# Budget Gaming PC <25 K



## pgmadhav (Feb 23, 2014)

1. What is the purpose of the computer? What all applications and games are you going to run? (Stupid answers like 'gaming' or 'office work' will not work. Be exact. Which games? Which applications? Avoid the word 'et cetera.') 
Ans: Games:Call of duty(latest versions), crysis, GTA IV (Low Or Med Settings) Applications: Photoshop CS4,Office 2010. Internet:Watching HD Videos,Skype. Multimedia:Watching HD movies,DVD's.
2. What is your overall budget? If you can extend a bit for a more balanced configuration, then mention this too. Ans:15-20 K
3. Planning to overclock? Ans: only if possible in my budget
4. Which Operating System are you planning to use? Ans: Win 7 x86 or x64

5. How much hard drive space is needed? Ans: 1 TB (I already have WD GREEN 1 TB)
6. Do you want to buy a monitor? If yes, please mention which screen size and resolution do you want. If you already have a monitor and want to reuse it, again mention the size and resolution of monitor you have. Ans: I Have Philips 191EW9FB/94 19'' and want to reuse it.
7. Which components you DON'T want to buy or which components you already have and plan on reusing? Ans:Chasis, SMPS,Speakers and Monitor is the component i DON'T want to buy.I have HCL Infiniti desktop and i want ti use its Chasis.

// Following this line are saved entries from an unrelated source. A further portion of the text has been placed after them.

(** X14. A document whose pages hold no text, or white space only, as a
    scan does, is extracted to the empty string. *)
Theorem extractTextFromPDF_blank_document
        (pdf : Pdf.PDFDocumentProxy) (pages : list (list Pdf.TextItem)) :
  pages_of pdf = List.map Normal pages ->
  (forall items item, In items pages -> In item items -> blank (Pdf.str item) = true) ->
  extractTextFromPDF (Normal pdf) = Normal [].
Proof.
  intros Hpages Hblank. unfold extractTextFromPDF.
  rewrite (extract_loop_concat pdf _ _ [] pages Hpages). cbn [app].
  rewrite trim_blank; [reflexivity|].
  clear Hpages. induction pages as [|items pages IH]; [reflexivity|].
  cbn [List.map List.concat]. rewrite blank_app, IH.
  - unfold page_text. rewrite blank_app, join_blank; [reflexivity|reflexivity|].
    intros x Hx. apply in_map_iff in Hx as (item & <- & Hitem).
    apply (Hblank items item); [now left|exact Hitem].
  - intros items' item Hin. apply Hblank. now right.
Qed.

(** X15. For a PDF whose pages the library yields, uploaded by a signed-in
    user with the insert delivered under an unused key, [handleFileUpload]
    appends one document row: its content is the trimmed concatenation of the
    pages' texts and its title, type and size are the file's. *)
Theorem handleFileUpload_stores_extracted_text
        (file : File.t) (w : UploadAnswers) (a : App.t)
        (pdf : Pdf.PDFDocumentProxy) (pages : list (list Pdf.TextItem)) (u : uuid) :
  is_pdf file = true ->
  File.pdf file = Normal pdf ->
  pages_of pdf = List.map Normal pages ->
  App.user a = Some u ->
  on_document_insert w = Delivered ->
  (forall d, In d (Pg.documents (App.db a)) ->
             Pg.Document.id d <> Pg.gen_random_uuid (document_defaults w)) ->
  exists d,
    Pg.documents (App.db (run (handleFileUpload (Some file) w) a))
    = Pg.documents (App.db a) ++ [d]
    /\ Pg.Document.content d = spec_extracted_text pages
    /\ Pg.Document.title d = File.name file
    /\ Pg.Document.file_type d = File.type file
    /\ Pg.Document.file_size d = File.size file
    /\ Pg.Document.user_id d = u.
Proof.
  intros Hpdf Hfile Hpages Huser Hfetch Hfresh.
  assert (Htext : extractTextFromPDF (File.pdf file) = Normal (spec_extracted_text pages)).
  { rewrite Hfile. unfold extractTextFromPDF, spec_extracted_text.
    now rewrite (extract_loop_concat pdf _ _ [] pages Hpages). }
  destruct (insert_document_accepts u (document_defaults w) (File.name file)
              (spec_extracted_text pages) (File.type file) (File.size file)
              (App.db a) Hfresh) as [db' Hins].
  pose proof Hins as Hinv. apply insert_document_inv in Hinv.
  destruct Hinv as (_ & Hdocs & _).
  eexists. unfold handleFileUpload, loadDocuments. handler. cbn.
  rewrite Hpdf, Htext. cbn. rewrite Huser, Hfetch. cbn. rewrite Huser, Hins. cbn.
  destruct (on_upload_reload w); cbn; rewrite Hdocs; repeat split; reflexivity.
Qed.

Lemma select_documents_In uid db d :
  In d (Pg.select_documents uid db) <->
  In d (Pg.documents db) /\ is_uid uid (Pg.Document.user_id d) = true.
Proof. unfold Pg.select_documents. now rewrite order_by_In, filter_In. Qed.
(** * PowerControlScheduler: FCFS scheduling with load balancing and power control

    A shallow embedding of [src/power_control/powerControlScheduler.py].

    Conventions of the embedding.
    - Python [int] is [Z]; node ids (Batsim machine ids) are [nat].
    - [self.bs.time()], the energy readings and the timer constants are
      Python floats: IEEE-754 binary64, here Rocq's primitive [float].
    - A [ProcSet] is a finite set of node ids, [gset nat].
    - A job object is a record; writing [job.allocation] yields the updated
      record, which is the value stored in the running list and handed to
      the engine.  Python compares job objects by identity; the engine gives
      every job object its own id, so identity is equality of [job_id].
    - [job.allocation] is [None] until a pass places the job.  The record of
      a job that no pass has placed holds the empty set there; the field is
      read by [onJobCompletion] only, which is embedded for the jobs whose
      allocation has been assigned (the engine completes the jobs it was told
      to execute).  On [None] Python raises [TypeError] at
      [for node in job.allocation].
    - A method either returns or raises; both outcomes carry the state of the
      scheduler object at that point.
    - Every call the scheduler makes on the engine ([self.bs]) or on the
      power controller is appended to the ghost field [calls], oldest first.
      [print] is not modelled.
    - The scheduler is modelled from the return of [onSimulationBegins] on,
      when [power_controller] has been set. *)

From Stdlib Require Import PrimFloat.
From stdpp Require Import gmap list sorting strings.

Open Scope Z_scope.

(** ** Jobs, engine and controller calls *)

Definition node := nat.

Record Job := mkJob {
  job_id : nat;
  requested_resources : Z;
  allocation : gset node
}.

(** [job.allocation = ProcSet( * selected_nodes)] *)
Definition set_allocation (job : Job) (selected_nodes : list node) : Job :=
  {| job_id := job_id job;
     requested_resources := requested_resources job;
     allocation := list_to_set selected_nodes |}.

8. When are you planning to buy the system? Ans:By the end of this week.


9. Have you ever built a desktop before or will this be done by an assembler? Ans: Myself.
10. Where do you live? Are you buying locally? Are you open to buying stuff from online shops if you don't get locally? 
Ans:Vizag, A.P..Yes willing to buy on-line if the price of the component is less from the local store.
11. Anything else which you would like to say? Ans:The system must be such that both MoBo and GPU don't bottleneck each other.


----------



## rijinpk1 (Feb 23, 2014)

pentium g2020 - 3.5k
gigabyte h61 s1 - 3k
kingston hyperx blu 4gb - 2.6k
hd 7750 - 6.3k
wd blue  1tb - 3.8k
antec bp300p - 1.8k
logitech k/b and mouse -0.7k


----------



## pgmadhav (Feb 24, 2014)

Sorry!!
I forgot to mention, i live in Visakhapatnam, which is known for high humidity and temprature throughout year


----------



## pgmadhav (Feb 24, 2014)

rijinpk1 said:


> pentium g2020 - 3.5k
> gigabyte h61 s1 - 3k
> kingston hyperx blu 4gb - 2.6k
> hd 7750 - 6.3k
> ...



Thank you for the Super quick reply
May I ask have u considered Vizag climate for this and can there be a cheaper config in AMD for this with same factors


----------



## harshilsharma63 (Feb 24, 2014)

pgmadhav said:


> Thank you for the Super quick reply
> May I ask have u considered Vizag climate for this and can there be a cheaper config in AMD for this with same factors



There is nothing cheaper than this. AMD config will cost much more than this.


----------



## pgmadhav (Feb 24, 2014)

rijinpk1 said:


> pentium g2020 - 3.5k
> gigabyte h61 s1 - 3k
> kingston hyperx blu 4gb - 2.6k
> hd 7750 - 6.3k
> ...



Can you also suggest a decent External TV tuner


----------



## rijinpk1 (Feb 24, 2014)

*Re: Budget Gaming PC &lt;25 K*



pgmadhav said:


> Thank you for the Super quick reply
> May I ask have u considered Vizag climate for this and can there be a cheaper config in AMD for this with same factors



the bundled cooler will be enough. you just check after buying. if it still gets too hot, get a cheaper after market cooler like antec a20 or cooler master hyper 212 evo.

- - - Updated - - -



pgmadhav said:


> Can you also suggest a decent External TV tuner



no idea .. let other members suggest it you ...


----------



## Vish2a9l (Feb 24, 2014)

pgmadhav said:


> Thank you for the Super quick reply
> May I ask have u considered Vizag climate for this and can there be a cheaper config in AMD for this with same factors



I live in chennai and chennais climate is worker than vizags and I don't use a cooler either..don't see a reason why you should be worried about that.


----------



## pgmadhav (Feb 25, 2014)

Vish2a9l said:


> I live in chennai and chennais climate is worker than vizags and I don't use a cooler either..don't see a reason why you should be worried about that.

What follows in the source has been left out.